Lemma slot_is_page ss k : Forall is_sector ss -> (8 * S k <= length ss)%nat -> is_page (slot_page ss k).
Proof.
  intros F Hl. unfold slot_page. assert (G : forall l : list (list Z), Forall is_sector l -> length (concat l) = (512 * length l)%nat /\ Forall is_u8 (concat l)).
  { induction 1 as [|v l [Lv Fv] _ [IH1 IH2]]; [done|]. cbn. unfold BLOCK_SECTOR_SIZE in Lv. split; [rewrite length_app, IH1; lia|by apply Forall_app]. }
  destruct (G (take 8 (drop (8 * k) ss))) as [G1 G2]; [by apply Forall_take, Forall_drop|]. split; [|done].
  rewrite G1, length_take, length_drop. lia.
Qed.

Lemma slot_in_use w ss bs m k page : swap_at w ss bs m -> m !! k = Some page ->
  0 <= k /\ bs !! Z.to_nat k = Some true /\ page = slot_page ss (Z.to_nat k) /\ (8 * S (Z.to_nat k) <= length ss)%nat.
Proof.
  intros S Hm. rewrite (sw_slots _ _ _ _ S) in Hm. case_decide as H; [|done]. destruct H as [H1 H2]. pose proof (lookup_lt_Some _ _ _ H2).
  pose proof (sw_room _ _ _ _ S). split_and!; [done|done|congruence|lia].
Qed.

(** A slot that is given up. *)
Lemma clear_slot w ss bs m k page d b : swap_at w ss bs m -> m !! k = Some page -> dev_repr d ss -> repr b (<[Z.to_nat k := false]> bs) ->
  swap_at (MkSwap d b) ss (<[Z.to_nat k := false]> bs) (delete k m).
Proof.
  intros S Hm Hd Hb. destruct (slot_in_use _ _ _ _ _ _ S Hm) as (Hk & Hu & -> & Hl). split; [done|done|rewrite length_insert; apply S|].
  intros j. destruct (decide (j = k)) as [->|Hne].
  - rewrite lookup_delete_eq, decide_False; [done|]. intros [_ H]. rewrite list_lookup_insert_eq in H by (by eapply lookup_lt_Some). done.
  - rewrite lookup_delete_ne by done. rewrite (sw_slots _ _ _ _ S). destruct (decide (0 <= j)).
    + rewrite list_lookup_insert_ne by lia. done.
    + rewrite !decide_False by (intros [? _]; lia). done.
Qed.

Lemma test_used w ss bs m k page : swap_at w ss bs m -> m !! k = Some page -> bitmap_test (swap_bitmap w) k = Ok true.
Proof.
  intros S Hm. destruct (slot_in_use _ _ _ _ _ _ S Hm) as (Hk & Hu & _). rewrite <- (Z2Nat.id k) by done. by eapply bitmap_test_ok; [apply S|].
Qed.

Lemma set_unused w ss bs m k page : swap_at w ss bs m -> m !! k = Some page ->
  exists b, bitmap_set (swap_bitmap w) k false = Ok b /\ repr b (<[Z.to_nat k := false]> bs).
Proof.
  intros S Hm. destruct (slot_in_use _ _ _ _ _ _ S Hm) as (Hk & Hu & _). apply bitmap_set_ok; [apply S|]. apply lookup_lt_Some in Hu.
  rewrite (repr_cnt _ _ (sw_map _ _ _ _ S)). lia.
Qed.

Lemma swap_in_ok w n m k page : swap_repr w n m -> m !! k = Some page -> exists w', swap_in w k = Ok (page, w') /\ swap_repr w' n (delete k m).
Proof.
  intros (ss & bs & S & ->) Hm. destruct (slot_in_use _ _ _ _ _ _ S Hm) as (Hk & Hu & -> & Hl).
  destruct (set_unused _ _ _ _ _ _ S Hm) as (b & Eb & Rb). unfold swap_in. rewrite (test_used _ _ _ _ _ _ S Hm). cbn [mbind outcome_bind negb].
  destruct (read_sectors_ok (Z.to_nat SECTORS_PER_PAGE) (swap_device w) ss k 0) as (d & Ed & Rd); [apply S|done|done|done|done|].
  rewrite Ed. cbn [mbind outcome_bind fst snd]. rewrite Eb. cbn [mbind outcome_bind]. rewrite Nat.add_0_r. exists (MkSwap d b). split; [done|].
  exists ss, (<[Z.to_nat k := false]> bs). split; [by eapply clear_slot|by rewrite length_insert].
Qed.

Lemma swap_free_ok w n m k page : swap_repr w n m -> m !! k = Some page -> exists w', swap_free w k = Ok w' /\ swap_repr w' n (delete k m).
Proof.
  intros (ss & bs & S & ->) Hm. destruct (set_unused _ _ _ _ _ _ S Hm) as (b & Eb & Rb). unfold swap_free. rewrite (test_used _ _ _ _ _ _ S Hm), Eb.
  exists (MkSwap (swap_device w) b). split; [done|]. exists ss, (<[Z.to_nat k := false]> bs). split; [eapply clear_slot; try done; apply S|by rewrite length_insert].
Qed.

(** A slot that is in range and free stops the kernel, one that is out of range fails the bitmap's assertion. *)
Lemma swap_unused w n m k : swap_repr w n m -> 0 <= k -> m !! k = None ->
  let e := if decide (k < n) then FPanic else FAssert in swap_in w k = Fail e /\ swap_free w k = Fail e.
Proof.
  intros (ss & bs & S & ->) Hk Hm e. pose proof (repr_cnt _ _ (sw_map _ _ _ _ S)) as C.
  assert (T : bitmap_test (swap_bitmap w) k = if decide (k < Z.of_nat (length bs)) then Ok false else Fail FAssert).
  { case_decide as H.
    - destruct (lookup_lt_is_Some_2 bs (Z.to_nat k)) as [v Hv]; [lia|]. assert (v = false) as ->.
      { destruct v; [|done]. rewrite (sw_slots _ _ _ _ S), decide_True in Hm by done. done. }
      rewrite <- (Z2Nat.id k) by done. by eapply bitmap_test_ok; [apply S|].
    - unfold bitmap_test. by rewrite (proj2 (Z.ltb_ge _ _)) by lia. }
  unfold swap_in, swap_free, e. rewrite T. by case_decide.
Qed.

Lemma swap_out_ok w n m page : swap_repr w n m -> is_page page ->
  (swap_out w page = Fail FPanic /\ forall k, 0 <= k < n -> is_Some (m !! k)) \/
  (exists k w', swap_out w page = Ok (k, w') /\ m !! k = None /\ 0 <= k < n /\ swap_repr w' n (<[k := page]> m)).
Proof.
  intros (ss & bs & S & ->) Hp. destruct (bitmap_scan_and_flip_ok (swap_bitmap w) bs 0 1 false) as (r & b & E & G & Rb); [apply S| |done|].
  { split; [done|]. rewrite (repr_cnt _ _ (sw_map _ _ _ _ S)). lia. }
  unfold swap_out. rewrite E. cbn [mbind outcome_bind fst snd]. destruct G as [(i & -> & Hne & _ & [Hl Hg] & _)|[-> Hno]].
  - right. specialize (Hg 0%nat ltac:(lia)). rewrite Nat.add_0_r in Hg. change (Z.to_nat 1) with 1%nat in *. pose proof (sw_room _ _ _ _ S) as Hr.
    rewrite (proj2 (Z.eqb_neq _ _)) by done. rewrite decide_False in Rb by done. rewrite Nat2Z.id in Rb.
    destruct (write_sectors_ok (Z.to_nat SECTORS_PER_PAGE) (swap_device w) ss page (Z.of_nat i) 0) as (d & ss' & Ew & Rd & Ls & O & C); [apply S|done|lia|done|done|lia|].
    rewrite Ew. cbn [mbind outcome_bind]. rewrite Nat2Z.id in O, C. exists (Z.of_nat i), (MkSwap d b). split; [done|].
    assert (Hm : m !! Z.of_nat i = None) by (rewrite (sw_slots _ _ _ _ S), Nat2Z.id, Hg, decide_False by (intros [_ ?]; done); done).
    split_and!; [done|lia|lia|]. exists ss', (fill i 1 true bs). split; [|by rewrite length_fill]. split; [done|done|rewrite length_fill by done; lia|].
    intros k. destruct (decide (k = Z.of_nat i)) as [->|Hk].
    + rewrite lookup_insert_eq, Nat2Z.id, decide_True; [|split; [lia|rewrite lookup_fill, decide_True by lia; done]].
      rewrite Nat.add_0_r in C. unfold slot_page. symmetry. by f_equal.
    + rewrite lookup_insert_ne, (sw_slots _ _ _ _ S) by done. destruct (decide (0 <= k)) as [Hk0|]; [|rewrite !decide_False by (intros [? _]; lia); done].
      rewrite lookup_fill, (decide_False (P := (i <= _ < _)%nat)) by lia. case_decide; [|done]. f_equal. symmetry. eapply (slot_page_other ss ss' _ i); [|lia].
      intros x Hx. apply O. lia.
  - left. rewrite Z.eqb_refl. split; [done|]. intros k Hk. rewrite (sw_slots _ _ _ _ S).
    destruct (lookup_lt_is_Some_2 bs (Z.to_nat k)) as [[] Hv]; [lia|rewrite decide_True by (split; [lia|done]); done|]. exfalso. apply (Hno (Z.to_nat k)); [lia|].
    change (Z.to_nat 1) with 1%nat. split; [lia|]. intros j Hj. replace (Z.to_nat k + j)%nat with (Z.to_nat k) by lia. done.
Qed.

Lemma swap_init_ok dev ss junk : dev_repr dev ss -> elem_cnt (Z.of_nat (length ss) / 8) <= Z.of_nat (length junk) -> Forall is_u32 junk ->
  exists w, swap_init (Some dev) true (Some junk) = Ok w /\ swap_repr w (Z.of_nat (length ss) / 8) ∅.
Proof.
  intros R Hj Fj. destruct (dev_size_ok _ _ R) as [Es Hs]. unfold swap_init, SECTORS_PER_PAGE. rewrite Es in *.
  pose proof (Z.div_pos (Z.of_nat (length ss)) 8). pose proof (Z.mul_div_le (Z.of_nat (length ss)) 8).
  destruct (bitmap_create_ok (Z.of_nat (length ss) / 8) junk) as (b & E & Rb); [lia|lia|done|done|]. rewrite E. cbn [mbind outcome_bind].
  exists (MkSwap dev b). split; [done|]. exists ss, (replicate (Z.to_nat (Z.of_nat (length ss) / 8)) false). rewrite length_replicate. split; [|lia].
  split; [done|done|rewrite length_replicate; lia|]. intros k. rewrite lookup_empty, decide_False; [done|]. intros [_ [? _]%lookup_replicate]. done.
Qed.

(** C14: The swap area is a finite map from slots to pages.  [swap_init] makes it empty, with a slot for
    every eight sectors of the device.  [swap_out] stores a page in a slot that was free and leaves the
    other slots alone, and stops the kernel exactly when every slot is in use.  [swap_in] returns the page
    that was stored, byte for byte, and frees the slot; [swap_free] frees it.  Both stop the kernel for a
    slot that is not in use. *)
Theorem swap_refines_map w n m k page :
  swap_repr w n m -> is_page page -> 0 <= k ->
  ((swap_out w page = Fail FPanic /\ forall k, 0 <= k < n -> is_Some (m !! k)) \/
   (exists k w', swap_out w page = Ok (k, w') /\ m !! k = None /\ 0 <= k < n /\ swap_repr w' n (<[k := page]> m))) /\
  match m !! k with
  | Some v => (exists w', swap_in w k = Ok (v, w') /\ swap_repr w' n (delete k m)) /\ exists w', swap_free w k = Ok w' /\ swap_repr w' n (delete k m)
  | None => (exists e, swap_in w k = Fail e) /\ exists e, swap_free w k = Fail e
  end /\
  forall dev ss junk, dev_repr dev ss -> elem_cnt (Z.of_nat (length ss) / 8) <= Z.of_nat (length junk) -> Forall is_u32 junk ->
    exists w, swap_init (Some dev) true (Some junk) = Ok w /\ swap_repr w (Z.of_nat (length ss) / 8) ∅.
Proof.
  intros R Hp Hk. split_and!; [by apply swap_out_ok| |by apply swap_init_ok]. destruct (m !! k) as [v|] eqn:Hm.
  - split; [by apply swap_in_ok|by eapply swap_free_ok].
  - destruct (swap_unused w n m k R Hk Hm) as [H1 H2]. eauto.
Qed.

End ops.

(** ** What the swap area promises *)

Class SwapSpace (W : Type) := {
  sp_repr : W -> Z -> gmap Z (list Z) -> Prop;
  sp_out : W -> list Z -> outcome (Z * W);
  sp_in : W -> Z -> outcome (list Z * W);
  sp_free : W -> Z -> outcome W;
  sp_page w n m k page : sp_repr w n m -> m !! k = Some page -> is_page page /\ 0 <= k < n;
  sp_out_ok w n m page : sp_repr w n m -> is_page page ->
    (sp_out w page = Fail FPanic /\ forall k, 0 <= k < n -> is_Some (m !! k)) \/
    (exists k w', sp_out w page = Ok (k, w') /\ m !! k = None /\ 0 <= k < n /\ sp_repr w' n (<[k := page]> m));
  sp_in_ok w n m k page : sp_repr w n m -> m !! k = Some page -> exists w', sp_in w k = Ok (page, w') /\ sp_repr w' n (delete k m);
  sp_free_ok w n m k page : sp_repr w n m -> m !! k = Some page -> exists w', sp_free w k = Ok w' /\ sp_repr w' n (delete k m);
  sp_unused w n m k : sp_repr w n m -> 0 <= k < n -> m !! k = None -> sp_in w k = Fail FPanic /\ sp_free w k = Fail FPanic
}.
==
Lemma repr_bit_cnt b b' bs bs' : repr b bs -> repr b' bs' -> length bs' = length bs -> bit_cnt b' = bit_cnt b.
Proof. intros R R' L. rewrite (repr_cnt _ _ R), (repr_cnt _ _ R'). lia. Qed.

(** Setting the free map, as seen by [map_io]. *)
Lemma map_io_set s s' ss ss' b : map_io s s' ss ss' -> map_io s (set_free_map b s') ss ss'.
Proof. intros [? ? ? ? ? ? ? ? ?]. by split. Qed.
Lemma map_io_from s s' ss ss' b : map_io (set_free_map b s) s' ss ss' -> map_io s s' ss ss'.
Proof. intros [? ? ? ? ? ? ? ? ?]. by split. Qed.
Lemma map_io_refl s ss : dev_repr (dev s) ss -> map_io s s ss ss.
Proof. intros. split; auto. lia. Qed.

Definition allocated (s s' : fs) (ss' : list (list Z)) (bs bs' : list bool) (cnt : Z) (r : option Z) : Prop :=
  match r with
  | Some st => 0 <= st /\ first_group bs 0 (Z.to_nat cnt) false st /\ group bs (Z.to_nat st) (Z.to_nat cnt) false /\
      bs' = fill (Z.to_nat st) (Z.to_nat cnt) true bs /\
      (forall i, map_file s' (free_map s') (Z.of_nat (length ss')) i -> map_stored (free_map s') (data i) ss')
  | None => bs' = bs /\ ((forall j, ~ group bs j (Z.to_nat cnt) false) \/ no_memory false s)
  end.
...
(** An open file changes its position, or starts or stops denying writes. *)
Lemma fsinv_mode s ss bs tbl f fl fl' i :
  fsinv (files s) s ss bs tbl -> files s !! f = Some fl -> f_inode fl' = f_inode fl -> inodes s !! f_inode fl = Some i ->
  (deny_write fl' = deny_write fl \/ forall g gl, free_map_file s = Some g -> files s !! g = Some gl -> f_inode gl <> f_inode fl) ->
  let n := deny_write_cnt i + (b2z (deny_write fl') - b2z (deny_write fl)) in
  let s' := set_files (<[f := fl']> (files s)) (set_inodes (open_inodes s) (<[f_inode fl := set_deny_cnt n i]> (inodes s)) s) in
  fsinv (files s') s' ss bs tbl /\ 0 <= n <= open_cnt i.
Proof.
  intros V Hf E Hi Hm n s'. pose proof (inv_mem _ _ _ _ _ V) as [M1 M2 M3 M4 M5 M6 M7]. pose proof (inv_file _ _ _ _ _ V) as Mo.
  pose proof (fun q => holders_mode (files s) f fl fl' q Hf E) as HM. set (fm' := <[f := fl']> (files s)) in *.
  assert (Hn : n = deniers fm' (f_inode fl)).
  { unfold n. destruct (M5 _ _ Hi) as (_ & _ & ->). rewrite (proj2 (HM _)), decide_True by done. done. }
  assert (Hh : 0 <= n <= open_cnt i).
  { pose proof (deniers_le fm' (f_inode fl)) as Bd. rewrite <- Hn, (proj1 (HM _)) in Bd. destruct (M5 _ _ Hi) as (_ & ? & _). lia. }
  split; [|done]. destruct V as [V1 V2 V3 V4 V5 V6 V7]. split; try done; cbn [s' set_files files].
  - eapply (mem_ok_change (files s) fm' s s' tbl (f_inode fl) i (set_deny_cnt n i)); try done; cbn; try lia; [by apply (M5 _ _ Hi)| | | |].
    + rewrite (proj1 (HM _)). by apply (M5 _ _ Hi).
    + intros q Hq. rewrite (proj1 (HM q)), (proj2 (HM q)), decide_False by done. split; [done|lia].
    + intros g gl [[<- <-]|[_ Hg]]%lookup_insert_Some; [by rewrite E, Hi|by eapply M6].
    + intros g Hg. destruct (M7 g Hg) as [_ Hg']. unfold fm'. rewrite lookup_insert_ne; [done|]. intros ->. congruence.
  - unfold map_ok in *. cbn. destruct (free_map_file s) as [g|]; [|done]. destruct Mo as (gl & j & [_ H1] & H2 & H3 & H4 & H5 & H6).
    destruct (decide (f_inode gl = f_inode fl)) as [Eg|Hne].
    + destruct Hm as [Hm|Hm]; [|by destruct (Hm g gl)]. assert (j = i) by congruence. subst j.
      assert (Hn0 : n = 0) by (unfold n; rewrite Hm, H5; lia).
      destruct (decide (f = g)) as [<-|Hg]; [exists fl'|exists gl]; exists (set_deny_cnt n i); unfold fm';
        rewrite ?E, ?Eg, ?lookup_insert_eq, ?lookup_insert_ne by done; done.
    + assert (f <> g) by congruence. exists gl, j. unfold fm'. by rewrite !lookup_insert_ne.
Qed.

*The problem*: Retype the entries above exactly, but only from the line containing "Lemma slot_is_page ss" through the line containing "intros F Hl.", both included.

*Written answer*:
Lemma slot_is_page ss k : Forall is_sector ss -> (8 * S k <= length ss)%nat -> is_page (slot_page ss k).
Proof.
  intros F Hl. unfold slot_page. assert (G : forall l : list (list Z), Forall is_sector l -> length (concat l) = (512 * length l)%nat /\ Forall is_u8 (concat l)).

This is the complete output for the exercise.